Cancel Culture and the Erosion of the Agora
What we call “cancel culture” is not merely social media drama. It is the visible symptom of a deeper authoritarian tendency, the urge to control not just actions, but thoughts. Not just what is said, but what is allowed to be said.
In decades past, political debate was part of a liberal education. One could support Thatcher or oppose her, defend Reagan or mock him, and still be part of civil society. Today, disagreement has become grounds for exile. Many young conservatives report feeling unsafe expressing their views in schools or universities. Not because of physical danger, but because of reputational annihilation.
How Did We Get Here?
The transformation is the result of a long march through the institutions.
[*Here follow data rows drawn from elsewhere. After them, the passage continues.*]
(** ** Removing *)

Lemma waiting_slot l (i : nat) a : l !! i = Some a → waiting l ≡ₚ waiting [a] ++ waiting (<[i := 0]> l).
Proof.
  intros Hi. rewrite <-(take_drop_middle l i a Hi) at 1. rewrite insert_take_drop by (by apply lookup_lt_Some in Hi).
  unfold waiting. rewrite !filter_app, !filter_cons. rewrite (decide_False (P := 0 ≠ 0)) by (by intros H; apply H). case_decide; cbn; solve_Permutation.
Qed.
Lemma waiting_put l (i : nat) a : l !! i = Some 0 → a ≠ 0 → waiting (<[i := a]> l) ≡ₚ a :: waiting l.
Proof.
  intros Hi Ha. rewrite (waiting_slot (<[i := a]> l) i a) by (apply list_lookup_insert_eq; by apply lookup_lt_Some in Hi).
  rewrite list_insert_insert_eq, (list_insert_id l i 0) by done. unfold waiting at 1. rewrite filter_cons_True by done. done.
Qed.
Lemma free_node_any c t pn pl xn xl a : core c t pn pl (waiting [a] ++ xn) xl →
  ∃ pn' c', free_node a c = Ok tt c' ∧ core c' t pn' pl xn xl ∧ aside c' = aside c.
Proof.
  intros Hc. unfold waiting in Hc. rewrite filter_cons in Hc. case_decide as Ha.
  - destruct (free_node_core _ _ _ _ _ _ _ Hc) as (c'&?&?&?). by exists (a :: pn), c'.
  - subst a. by exists pn, c.
Qed.
Lemma free_leaf_any c t pn pl xn xl a : core c t pn pl xn (waiting [a] ++ xl) →
  ∃ pl' c', free_leaf a c = Ok tt c' ∧ core c' t pn pl' xn xl ∧ aside c' = aside c.
Proof.
  intros Hc. unfold waiting in Hc. rewrite filter_cons in Hc. case_decide as Ha.
  - destruct (free_leaf_core _ _ _ _ _ _ _ Hc) as (c'&?&?&?). by exists (a :: pl), c'.
  - subst a. by exists pl, c.
Qed.
Lemma next_del_Ok c t : critnib_at c t → ∃ del c', next_del c = Ok del c' ∧ critnib_at c' t ∧
  remove_count c' = u64 (remove_count c + 1) ∧ pending_del_nodes c' !! del = Some 0 ∧ pending_del_leaves c' !! del = Some 0.
Proof.
  intros [(pn&pl&Hc) Hwf H1 H2]. remember (Z.to_nat (remove_count c `mod` DELETED_LIFE)) as del eqn:Edel.
  assert (Hdel : (del < 16)%nat) by (subst del; pose proof (Z.mod_pos_bound (remove_count c) DELETED_LIFE); unfold DELETED_LIFE in *; lia).
  destruct (lookup_lt_is_Some_2 (pending_del_nodes c) del) as [a Ha]; [lia|]. destruct (lookup_lt_is_Some_2 (pending_del_leaves c) del) as [b Hb]; [lia|].
  apply (core_aside c (set_count (u64 (remove_count c + 1)) c)) in Hc; [|done..].
  eapply core_perm in Hc; [|by apply waiting_slot|by apply waiting_slot].
  destruct (free_node_any _ _ _ _ _ _ _ Hc) as (pn'&c1&Hrun1&Hc1&Ha1). destruct (free_leaf_any _ _ _ _ _ _ _ Hc1) as (pl'&c2&Hrun2&Hc2&Ha2).
  assert (Ha' : aside c2 = (pending_del_nodes c, pending_del_leaves c, u64 (remove_count c + 1))) by (by rewrite Ha2, Ha1). injection Ha' as E1 E2 E3.
  exists del, (set_pending (<[del := 0]> (pending_del_nodes c)) (<[del := 0]> (pending_del_leaves c)) c2). split.
  { unfold next_del. rewrite (bind_Ok _ _ _ _ _ (eq_refl : gets remove_count c = _)), (bind_Ok _ _ _ _ _ (eq_refl : modify _ c = Ok tt (set_count (u64 (remove_count c + 1)) c))).
    rewrite <-Edel. unfold bind at 1, gets at 1. cbn [pending_del_nodes set_count]. rewrite Ha. cbn [from_option id].
    unfold bind at 1, gets at 1. cbn [pending_del_leaves set_count]. rewrite Hb. cbn [from_option id]. rewrite (bind_Ok _ _ _ _ _ Hrun1), (bind_Ok _ _ _ _ _ Hrun2).
    unfold put_pending_node, put_pending_leaf, bind, modify, ret. cbn. by rewrite E1, E2. }
  split_and!; [|by cbn|by cbn; apply list_lookup_insert_eq; lia|by cbn; apply list_lookup_insert_eq; lia].
  split; [|done|by cbn; rewrite length_insert|by cbn; rewrite length_insert]. exists pn', pl'. cbn. by eapply core_aside; [..|exact Hc2].
Qed.
Lemma del_leaf_Ok c a k v del : leaves c !! a = Some (CLeaf k v) →
  del_leaf del a c = Ok v (set_pending (pending_del_nodes c) (<[del := a]> (pending_del_leaves c)) c).
Proof. intros Ha. unfold del_leaf. by rewrite (bind_Ok _ _ _ _ _ (deref_leaf_Ok _ _ _ Ha)). Qed.
(** The removed leaf, and the node that goes with it, wait. *)
Lemma at_pending c c' t t' pn pl del (b : option Z) a : critnib_at c t → wf t' →
  pending_del_nodes c !! del = Some 0 → pending_del_leaves c !! del = Some 0 → aside c' = aside c → a ≠ 0 → b ≠ Some 0 →
  core c' t' pn pl (option_list b ++ waiting (pending_del_nodes c)) (a :: waiting (pending_del_leaves c)) →
  critnib_at (set_pending (match b with Some n => <[del := n]> (pending_del_nodes c') | None => pending_del_nodes c' end) (<[del := a]> (pending_del_leaves c')) c') t'.
Proof.
  intros [_ _ H1 H2] Hwf Hn Hl Ha Hza Hzb Hc. injection Ha as E1 E2 E3. rewrite E1, E2.
  split; [|done|cbn; destruct b; by rewrite ?length_insert|cbn; by rewrite length_insert]. exists pn, pl. cbn.
  eapply core_perm; [| |eapply core_aside; [..|exact Hc]; done].
  - destruct b as [n|]; [|done]. cbn. rewrite waiting_put; [done..|congruence].
  - by rewrite waiting_put.
Qed.
Lemma leaf_owned c K a k v pn pl xn xl : core c (fill K (L a k v)) pn pl xn xl → leaves c !! a = Some (CLeaf k v) ∧ a ≠ 0.
Proof.
  intros []. apply rep_fill in core_rep as [Ha _]. split; [done|]. eapply covers_nonzero; [done|]. rewrite laddrs_fill, !elem_of_app. do 2 left. apply list_elem_of_here.
Qed.
Lemma contents_leaf K a k v : wf (fill K (L a k v)) → contents (fill K (L a k v)) !! k = Some v.
Proof. intros Hwf. apply contents_lookup; [done|]. rewrite elems_fill. apply elem_of_app. left. apply list_elem_of_here. Qed.
(** The leaf [a] in the node [f]: the slot is emptied, and a node with one child
    left is replaced by it. *)
Lemma unlink_Ok c t f K a k v del : critnib_at c t → t = fill (f :: K) (L a k v) → guided k (f :: K) →
  pending_del_nodes c !! del = Some 0 → pending_del_leaves c !! del = Some 0 →
  ∃ c' t', (let! nd := deref_node (fa f) in
    store (ChildRef (fa f) (slice_index k (shift nd))) PNull ;;
    let! nd' := deref_node (fa f) in
    match only_child nd' with
    | None => del_leaf del a
    | Some [] => stop (AssertFailed "ochild != -1")
    | Some (q :: _) => store (ref_of K) q ;; put_pending_node del (fa f) ;; del_leaf del a
    end) c = Ok v c' ∧ critnib_at c' t' ∧ contents t' = delete k (contents t) ∧ remove_count c' = remove_count c.
Proof.
  intros Hat Et Hg Hpn Hpl. pose proof Hat as [(pn&pl&Hc) Hwf _ _]. subst t. apply Forall_cons in Hg as [Hsl _].
  destruct (leaf_owned _ _ _ _ _ _ _ _ _ Hc) as [Ha Hza]. pose proof (core_rep _ _ _ _ _ _ Hc) as [_ (Hfa&_)]%rep_fill.
  rewrite (bind_Ok _ _ _ _ _ (deref_node_Ok _ _ _ Hfa)). cbn [shift]. rewrite Hsl. change (ChildRef (fa f) (length (fl f))) with (ref_of (f :: K)).
  destruct (store_core (f :: K) (L a k v) Emp c pn pl _ _ (waiting (pending_del_nodes c)) (a :: waiting (pending_del_leaves c)) Hc)
    as (c1&Hst&Hc1&Hl1&Ha1); [done..|]. rewrite (bind_Ok _ _ _ _ _ Hst).
  pose proof (core_rep _ _ _ _ _ _ Hc1) as [_ (Hfa1&_)]%rep_fill. rewrite (bind_Ok _ _ _ _ _ (deref_node_Ok _ _ _ Hfa1)).
  unfold only_child. cbn [child]. change ((ptr_of <$> fl f) ++ ptr_of Emp :: (ptr_of <$> fr f)) with ((ptr_of <$> fl f) ++ (ptr_of <$> Emp :: fr f)).
  rewrite <-fmap_app, ptr_full. cbn [fill] in Hwf. destruct (wf_fill_hole K _ Hwf) as (H1&_). pose proof (not_alone f _ H1) as Hna.
  assert (Hel : elems (fill (f :: K) (L a k v)) ≡ₚ (k, v) :: elems (fill (f :: K) Emp)) by (rewrite !elems_fill; done).
  assert (Haside : remove_count c1 = remove_count c) by (by injection Ha1). rewrite <-Hl1 in Ha.
  destruct (filter full (fl f ++ Emp :: fr f)) as [|q [|q' l]] eqn:Hfilter; cbn [fmap list_fmap]; [done| |].
  - destruct (wf_only f K _ q Hwf Hfilter) as [Hfq Hwq].
    destruct (store_core K (fill1 f Emp) q c1 pn pl _ _ (fa f :: waiting (pending_del_nodes c)) (a :: waiting (pending_del_leaves c)) Hc1) as (c2&Hst2&Hc2&Hl2&Ha2).
    { pose proof (core_rep _ _ _ _ _ _ Hc1) as [Hr _]%(rep_fill c1 K (fill1 f Emp)). apply rep_node in Hr as [_ Hr]. rewrite Forall_forall in Hr. apply Hr.
      assert (Hin : q ∈ filter full (fl f ++ Emp :: fr f)) by (rewrite Hfilter; apply list_elem_of_here). by apply list_elem_of_filter in Hin as [_ ?]. }
    { unfold fill1. cbn [naddrs]. rewrite concat_fill, (gather_only naddrs f q) by done. cbn [naddrs]. solve_Permutation. }
    { unfold fill1. cbn [laddrs]. rewrite concat_fill, (gather_only laddrs f q) by done. done. }
    rewrite (bind_Ok _ _ _ _ _ Hst2). unfold put_pending_node. rewrite (bind_Ok _ _ _ _ _ (eq_refl : modify _ c2 = Ok tt _)).
    rewrite <-Hl2 in Ha. rewrite (del_leaf_Ok _ a k v) by done.
    assert (Hzf : fa f ≠ 0). { eapply covers_nonzero; [apply (core_nodes _ _ _ _ _ _ Hc1)|]. rewrite naddrs_fill. cbn. apply list_elem_of_here. }
    eexists _, (fill K q). split_and!; [done|eapply (at_pending c c2 _ _ _ _ del (Some (fa f))); [done..|by rewrite Ha2|done|congruence|exact Hc2]| |].
    + apply (contents_less (fill (f :: K) (L a k v)) _ k v); [done|]. rewrite Hel, !elems_fill. unfold around at 1. cbn [fmap list_fmap concat].
      rewrite (gather_only elems f q) by done. done.
    + injection Ha2 as _ _ E3. cbn. by rewrite E3.
  - rewrite (del_leaf_Ok _ a k v) by done. eexists _, (fill (f :: K) Emp).
    assert (Hwe : wf (fill (f :: K) Emp)) by (apply (wf_less f K (L a k v)); [done|rewrite Hfilter; cbn; lia]).
    split_and!; [done|by apply (at_pending c c1 _ (fill (f :: K) Emp) pn pl del None a Hat)|by apply (contents_less (fill (f :: K) (L a k v)) _ k v)|done].
Qed.
Lemma critnib_remove_Ok c t k fuel : critnib_at c t → (16 ≤ fuel)%nat →
  ∃ c' t', critnib_remove fuel k c = Ok (default 0 (contents t !! k)) c' ∧ critnib_at c' t' ∧ contents t' = delete k (contents t) ∧
    (remove_count c' = remove_count c ∨ remove_count c' = u64 (remove_count c + 1)).
Proof.
  intros Hat Hfuel. unfold critnib_remove. pose proof Hat as [(pn0&pl0&Hc0) Hwf _ _].
  rewrite (bind_Ok _ _ _ _ _ (eq_refl : gets root c = Ok (root c) c)), (core_root _ _ _ _ _ _ Hc0).
  destruct (next_del_Ok c t Hat) as (del&c1&Hnd&Hat1&Hcnt&Hsn&Hsl). pose proof Hat1 as [(pn&pl&Hc) _ _ _].
  assert (Hmiss : contents t !! k = None → ∃ c' t', Ok 0 c1 = Ok (default 0 (contents t !! k)) c' ∧ critnib_at c' t' ∧
    contents t' = delete k (contents t) ∧ (remove_count c' = remove_count c ∨ remove_count c' = u64 (remove_count c + 1))).
  { intros Hk. exists c1, t. rewrite Hk. split_and!; [done..| |by right]. by rewrite delete_id. }
  destruct t as [|a x v|a p s cs].
  - exists c, Emp. split_and!; [done..|]. by left.
  - cbn [ptr_of]. destruct (leaf_owned _ [] _ _ _ _ _ _ _ Hc) as [Ha Hza]. rewrite (bind_Ok _ _ _ _ _ Hnd), (bind_Ok _ _ _ _ _ (deref_leaf_Ok _ _ _ Ha)). cbn [key].
    destruct (Z.eqb_spec x k) as [->|Hne].
    + destruct (store_core [] (L a k v) Emp c1 pn pl _ _ (waiting (pending_del_nodes c1)) (a :: waiting (pending_del_leaves c1)) Hc) as (c2&Hst&Hc2&Hl2&Ha2); [done..|].
      cbn [ref_of store ptr_of] in Hst. rewrite (bind_Ok _ _ _ _ _ Hst). rewrite <-Hl2 in Ha. rewrite (del_leaf_Ok _ a k v) by done.
      eexists _, Emp. split_and!; [by rewrite (contents_leaf [] a k v Hwf : contents (L a k v) !! k = Some v)|by apply (at_pending c1 c2 _ Emp pn pl del None a Hat1)| |right; injection Ha2 as _ _ E3; cbn; congruence].
      by apply (contents_less (L a k v) Emp k v).
    + apply Hmiss. apply contents_None. intros H%list_elem_of_singleton. by cbn in H.
  - cbn [ptr_of]. rewrite (bind_Ok _ _ _ _ _ Hnd). unfold remove_below. pose proof (core_rep _ _ _ _ _ _ Hc) as Hrep.
    destruct (descend_to_Ok c1 k (PNode a) RootRef fuel (N a p s cs) []) as (K&u&Hrun&HK&Hg&Hd&Hnil); [by apply wf_deep|done..|constructor|].
    rewrite app_nil_r in *. cbn [ref_of prev_of above_of ptr_of fill] in Hrun, HK. rewrite (bind_Ok _ _ _ _ _ Hrun).
    pose proof (found_key c1 _ k K u Hwf Hrep HK Hg Hd) as Hu. destruct u as [|b x v|b p' s' cs']; [destruct Hu as [_ Hu]; by apply Hmiss| |by destruct Hu].
    destruct Hu as [Hb Hu]. cbn [ptr_of]. destruct K as [|f K]; [by discriminate Hnil|]. cbn [prev_of above_of]. rewrite (bind_Ok _ _ _ _ _ (deref_leaf_Ok _ _ _ Hb)). cbn [key].
    destruct (Z.eqb_spec x k) as [->|Hne]; cbn [negb]; [|by apply Hmiss].
    destruct (unlink_Ok c1 _ f K b k v del Hat1 (eq_sym HK) Hg Hsn Hsl) as (c'&t'&Hun&Hat'&Hct&Hcnt'). exists c', t'. rewrite Hu.
    split_and!; [exact Hun|done..|]. right. by rewrite Hcnt'.
Qed.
From the 1960s onward, left-wing ideologues increasingly gained ground in academia, then the media, and now the tech sector. Over time, conservative viewpoints were excluded. The result is a generation educated in a closed-loop, sovietized echo chamber, moral universe.
But there’s another driver: fear. Research shows that authoritarianism is often a response to fear, a desire for strong authority to resolve threats. If you believe climate change will destroy the earth, racism is everywhere, and fascism is always just one election away, it’s easier to justify censorship, deplatforming, and speech control as moral necessities. These far-left authoritarians are freaking out when they are out of their “safe space” socialist echo chambers like the social media site, Bluesky.
Authoritarian Personality or Political Convenience?
Is it personality or politics that drives this behaviour? Likely both. Some individuals, regardless of ideology, have authoritarian leanings. But modern liberal culture provides them a cover: an environment where they can exert control in the name of virtue. The result is a personality-politics convergence: people drawn to power under the guise of progress.
The Danger of Denial
It is easy to see authoritarianism on the right when it wears jackboots and waves flags. It is much harder to spot when it wears a rainbow pin and preaches “tolerance.”
But the core danger is the same: the suppression of dissent, the centralisation of cultural power, and the silencing of opponents.
The liberal tyrant does not punch down. He punches anyone who stands outside his echo chamber.
Most people are not authoritarian. But when a minority with ideological zeal controls the gatekeepers of culture, media, academia, and tech, they don’t need to be the majority. They just need to hold the microphone.
To push back, we must reclaim liberalism from those who have weaponised it. Tolerance must include the right to dissent. Justice must not come at the cost of free expression. And liberal values must no longer be used as camouflage for illiberal aims.
The liberal tyranny thrives in silence. So speak up. While you still can.